_TASK DESCRIPTION_. From the listing below, copy only the lines from the line that contains "Lemma lin_step_inv ev" to the line that contains "- destruct (lk_phase", counting those two lines as part of the copy.

_RECORDS FOR THE EXERCISE_.
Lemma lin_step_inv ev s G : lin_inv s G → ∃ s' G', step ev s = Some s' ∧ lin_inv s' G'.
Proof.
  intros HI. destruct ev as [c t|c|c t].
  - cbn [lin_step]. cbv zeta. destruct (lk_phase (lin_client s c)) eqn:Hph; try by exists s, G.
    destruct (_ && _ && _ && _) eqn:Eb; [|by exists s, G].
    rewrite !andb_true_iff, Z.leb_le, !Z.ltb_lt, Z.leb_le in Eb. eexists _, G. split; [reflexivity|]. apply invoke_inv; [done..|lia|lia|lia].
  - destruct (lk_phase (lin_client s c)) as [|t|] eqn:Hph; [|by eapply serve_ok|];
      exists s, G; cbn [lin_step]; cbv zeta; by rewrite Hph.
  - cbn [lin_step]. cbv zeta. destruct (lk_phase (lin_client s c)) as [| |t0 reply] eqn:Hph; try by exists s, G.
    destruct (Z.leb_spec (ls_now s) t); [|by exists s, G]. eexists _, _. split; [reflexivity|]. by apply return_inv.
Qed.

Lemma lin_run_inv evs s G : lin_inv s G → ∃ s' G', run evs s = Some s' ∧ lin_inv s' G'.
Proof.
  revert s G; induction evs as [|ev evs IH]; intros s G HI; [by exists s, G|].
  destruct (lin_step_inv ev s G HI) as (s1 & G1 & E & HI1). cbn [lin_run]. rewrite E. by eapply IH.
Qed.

--

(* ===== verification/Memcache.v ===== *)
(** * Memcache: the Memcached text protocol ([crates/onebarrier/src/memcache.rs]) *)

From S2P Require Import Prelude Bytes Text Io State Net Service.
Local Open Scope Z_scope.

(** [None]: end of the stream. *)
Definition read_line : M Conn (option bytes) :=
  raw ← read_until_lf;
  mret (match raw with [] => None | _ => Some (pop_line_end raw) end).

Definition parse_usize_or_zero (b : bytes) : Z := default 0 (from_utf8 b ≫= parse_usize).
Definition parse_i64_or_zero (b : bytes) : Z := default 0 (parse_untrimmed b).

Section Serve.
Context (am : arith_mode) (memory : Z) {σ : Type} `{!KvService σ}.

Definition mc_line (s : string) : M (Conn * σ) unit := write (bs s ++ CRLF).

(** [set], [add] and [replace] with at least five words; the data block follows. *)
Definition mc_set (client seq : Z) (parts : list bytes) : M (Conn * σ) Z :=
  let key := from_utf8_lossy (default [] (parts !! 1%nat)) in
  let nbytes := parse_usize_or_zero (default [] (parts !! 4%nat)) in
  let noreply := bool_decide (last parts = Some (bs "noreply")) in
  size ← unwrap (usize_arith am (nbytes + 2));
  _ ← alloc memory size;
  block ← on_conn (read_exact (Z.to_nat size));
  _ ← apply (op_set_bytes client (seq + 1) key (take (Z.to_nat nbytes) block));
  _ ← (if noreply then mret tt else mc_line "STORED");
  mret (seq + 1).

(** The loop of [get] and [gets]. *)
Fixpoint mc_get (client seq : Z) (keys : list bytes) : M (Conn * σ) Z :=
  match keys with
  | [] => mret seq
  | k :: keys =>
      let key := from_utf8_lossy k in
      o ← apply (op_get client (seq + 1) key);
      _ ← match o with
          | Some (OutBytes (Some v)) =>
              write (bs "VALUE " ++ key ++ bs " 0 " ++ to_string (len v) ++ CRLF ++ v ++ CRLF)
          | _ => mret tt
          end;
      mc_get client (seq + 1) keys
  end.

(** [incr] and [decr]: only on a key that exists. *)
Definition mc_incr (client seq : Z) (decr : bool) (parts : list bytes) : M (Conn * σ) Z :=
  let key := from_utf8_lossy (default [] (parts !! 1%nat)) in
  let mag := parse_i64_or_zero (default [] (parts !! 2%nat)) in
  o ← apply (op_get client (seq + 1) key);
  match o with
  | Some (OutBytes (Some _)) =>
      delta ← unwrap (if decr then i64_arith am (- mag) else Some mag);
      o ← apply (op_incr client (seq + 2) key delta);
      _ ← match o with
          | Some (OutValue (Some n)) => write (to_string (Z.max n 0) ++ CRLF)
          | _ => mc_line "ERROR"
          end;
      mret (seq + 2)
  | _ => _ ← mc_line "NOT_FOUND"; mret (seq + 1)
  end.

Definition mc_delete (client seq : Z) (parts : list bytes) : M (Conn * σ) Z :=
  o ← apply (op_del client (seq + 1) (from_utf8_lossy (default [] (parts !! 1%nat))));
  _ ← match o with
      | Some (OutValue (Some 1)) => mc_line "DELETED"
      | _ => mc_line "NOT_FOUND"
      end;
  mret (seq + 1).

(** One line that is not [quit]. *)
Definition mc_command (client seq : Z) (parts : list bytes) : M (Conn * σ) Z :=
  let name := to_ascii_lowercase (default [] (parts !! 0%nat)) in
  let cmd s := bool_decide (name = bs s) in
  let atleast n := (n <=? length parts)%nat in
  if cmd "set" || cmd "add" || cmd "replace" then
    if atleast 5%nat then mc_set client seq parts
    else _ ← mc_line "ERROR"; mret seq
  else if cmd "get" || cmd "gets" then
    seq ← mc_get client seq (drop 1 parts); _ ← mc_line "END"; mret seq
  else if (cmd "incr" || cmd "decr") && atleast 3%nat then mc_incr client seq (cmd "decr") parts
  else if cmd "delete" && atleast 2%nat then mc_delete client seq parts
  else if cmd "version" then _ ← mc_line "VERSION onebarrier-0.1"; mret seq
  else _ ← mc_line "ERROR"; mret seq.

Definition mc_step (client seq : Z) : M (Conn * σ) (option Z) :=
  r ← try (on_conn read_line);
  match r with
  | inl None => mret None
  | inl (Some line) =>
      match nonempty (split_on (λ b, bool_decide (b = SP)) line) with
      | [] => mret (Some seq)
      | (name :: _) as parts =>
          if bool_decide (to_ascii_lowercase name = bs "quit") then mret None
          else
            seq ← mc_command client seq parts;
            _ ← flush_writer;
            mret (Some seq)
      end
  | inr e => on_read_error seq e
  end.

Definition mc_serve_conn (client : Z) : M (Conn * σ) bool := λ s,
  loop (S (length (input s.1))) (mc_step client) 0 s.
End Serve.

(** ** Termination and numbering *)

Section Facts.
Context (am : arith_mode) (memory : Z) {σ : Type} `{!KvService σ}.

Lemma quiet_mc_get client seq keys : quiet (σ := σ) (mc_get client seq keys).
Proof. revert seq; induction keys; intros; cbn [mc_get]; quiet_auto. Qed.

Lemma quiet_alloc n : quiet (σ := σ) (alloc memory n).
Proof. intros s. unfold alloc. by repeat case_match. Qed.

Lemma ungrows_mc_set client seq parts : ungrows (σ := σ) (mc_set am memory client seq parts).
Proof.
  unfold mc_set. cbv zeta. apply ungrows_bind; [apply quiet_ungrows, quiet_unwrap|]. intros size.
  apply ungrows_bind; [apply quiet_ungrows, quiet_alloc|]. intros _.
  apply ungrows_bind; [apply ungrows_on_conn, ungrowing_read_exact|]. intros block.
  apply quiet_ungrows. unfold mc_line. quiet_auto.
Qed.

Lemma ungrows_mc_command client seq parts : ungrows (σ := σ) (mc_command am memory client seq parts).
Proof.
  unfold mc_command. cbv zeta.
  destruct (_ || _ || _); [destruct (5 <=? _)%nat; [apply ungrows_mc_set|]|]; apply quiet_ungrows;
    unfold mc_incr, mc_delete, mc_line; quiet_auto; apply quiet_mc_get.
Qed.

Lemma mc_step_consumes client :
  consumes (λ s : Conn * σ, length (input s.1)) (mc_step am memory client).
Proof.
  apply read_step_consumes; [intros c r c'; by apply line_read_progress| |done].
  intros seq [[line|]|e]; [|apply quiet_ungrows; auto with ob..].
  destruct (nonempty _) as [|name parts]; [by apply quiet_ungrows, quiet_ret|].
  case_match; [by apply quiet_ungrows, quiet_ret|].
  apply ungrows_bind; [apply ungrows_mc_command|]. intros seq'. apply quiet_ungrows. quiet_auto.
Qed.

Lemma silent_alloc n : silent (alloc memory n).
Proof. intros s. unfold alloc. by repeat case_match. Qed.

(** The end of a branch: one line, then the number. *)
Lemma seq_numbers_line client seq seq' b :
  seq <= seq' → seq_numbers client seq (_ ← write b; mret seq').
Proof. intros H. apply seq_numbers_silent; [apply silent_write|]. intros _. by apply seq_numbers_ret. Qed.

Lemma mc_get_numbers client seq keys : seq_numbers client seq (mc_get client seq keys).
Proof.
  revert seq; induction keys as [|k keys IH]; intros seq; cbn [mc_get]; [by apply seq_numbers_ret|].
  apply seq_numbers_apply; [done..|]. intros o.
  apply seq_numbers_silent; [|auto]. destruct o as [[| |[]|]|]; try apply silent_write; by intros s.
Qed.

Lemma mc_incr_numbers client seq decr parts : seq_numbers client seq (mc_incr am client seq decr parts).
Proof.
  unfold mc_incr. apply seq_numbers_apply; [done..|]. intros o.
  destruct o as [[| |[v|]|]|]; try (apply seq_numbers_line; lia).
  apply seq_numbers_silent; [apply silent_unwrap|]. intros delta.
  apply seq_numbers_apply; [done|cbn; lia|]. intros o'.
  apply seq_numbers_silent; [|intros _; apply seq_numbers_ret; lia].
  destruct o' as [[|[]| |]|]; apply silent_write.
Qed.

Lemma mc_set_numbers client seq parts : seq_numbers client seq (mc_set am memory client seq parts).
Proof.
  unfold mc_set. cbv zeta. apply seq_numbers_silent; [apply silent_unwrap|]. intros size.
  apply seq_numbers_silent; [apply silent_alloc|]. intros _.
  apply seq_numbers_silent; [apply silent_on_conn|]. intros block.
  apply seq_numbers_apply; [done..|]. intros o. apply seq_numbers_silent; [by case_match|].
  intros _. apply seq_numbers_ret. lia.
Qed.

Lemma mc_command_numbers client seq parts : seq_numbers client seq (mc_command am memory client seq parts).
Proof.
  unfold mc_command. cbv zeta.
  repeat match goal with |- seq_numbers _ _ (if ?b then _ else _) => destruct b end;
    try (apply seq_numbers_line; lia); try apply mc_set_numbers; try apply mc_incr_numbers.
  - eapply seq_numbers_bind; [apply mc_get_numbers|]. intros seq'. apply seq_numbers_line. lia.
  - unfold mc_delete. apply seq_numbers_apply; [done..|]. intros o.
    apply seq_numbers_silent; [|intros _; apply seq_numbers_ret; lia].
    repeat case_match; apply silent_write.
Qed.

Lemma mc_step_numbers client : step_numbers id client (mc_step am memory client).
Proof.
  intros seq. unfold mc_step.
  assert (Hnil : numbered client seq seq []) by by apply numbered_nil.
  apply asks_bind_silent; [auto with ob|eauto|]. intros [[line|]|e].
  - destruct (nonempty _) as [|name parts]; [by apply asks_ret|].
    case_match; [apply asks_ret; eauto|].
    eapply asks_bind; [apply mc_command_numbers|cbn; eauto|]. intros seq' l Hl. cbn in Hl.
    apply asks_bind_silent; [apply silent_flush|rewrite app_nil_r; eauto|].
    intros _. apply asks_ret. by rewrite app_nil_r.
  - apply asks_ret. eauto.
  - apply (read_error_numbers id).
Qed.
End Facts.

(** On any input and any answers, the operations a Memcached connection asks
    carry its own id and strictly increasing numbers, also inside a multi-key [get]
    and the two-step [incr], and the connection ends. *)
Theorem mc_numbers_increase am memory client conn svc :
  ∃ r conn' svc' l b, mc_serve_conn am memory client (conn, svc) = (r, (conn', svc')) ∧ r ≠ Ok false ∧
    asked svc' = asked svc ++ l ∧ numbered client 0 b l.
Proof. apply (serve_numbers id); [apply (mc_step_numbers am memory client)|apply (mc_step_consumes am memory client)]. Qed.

_COMPLETED TASK_.
Lemma lin_step_inv ev s G : lin_inv s G → ∃ s' G', step ev s = Some s' ∧ lin_inv s' G'.
Proof.
  intros HI. destruct ev as [c t|c|c t].
  - cbn [lin_step]. cbv zeta. destruct (lk_phase (lin_client s c)) eqn:Hph; try by exists s, G.
    destruct (_ && _ && _ && _) eqn:Eb; [|by exists s, G].
    rewrite !andb_true_iff, Z.leb_le, !Z.ltb_lt, Z.leb_le in Eb. eexists _, G. split; [reflexivity|]. apply invoke_inv; [done..|lia|lia|lia].
  - destruct (lk_phase (lin_client s c)) as [|t|] eqn:Hph; [|by eapply serve_ok|];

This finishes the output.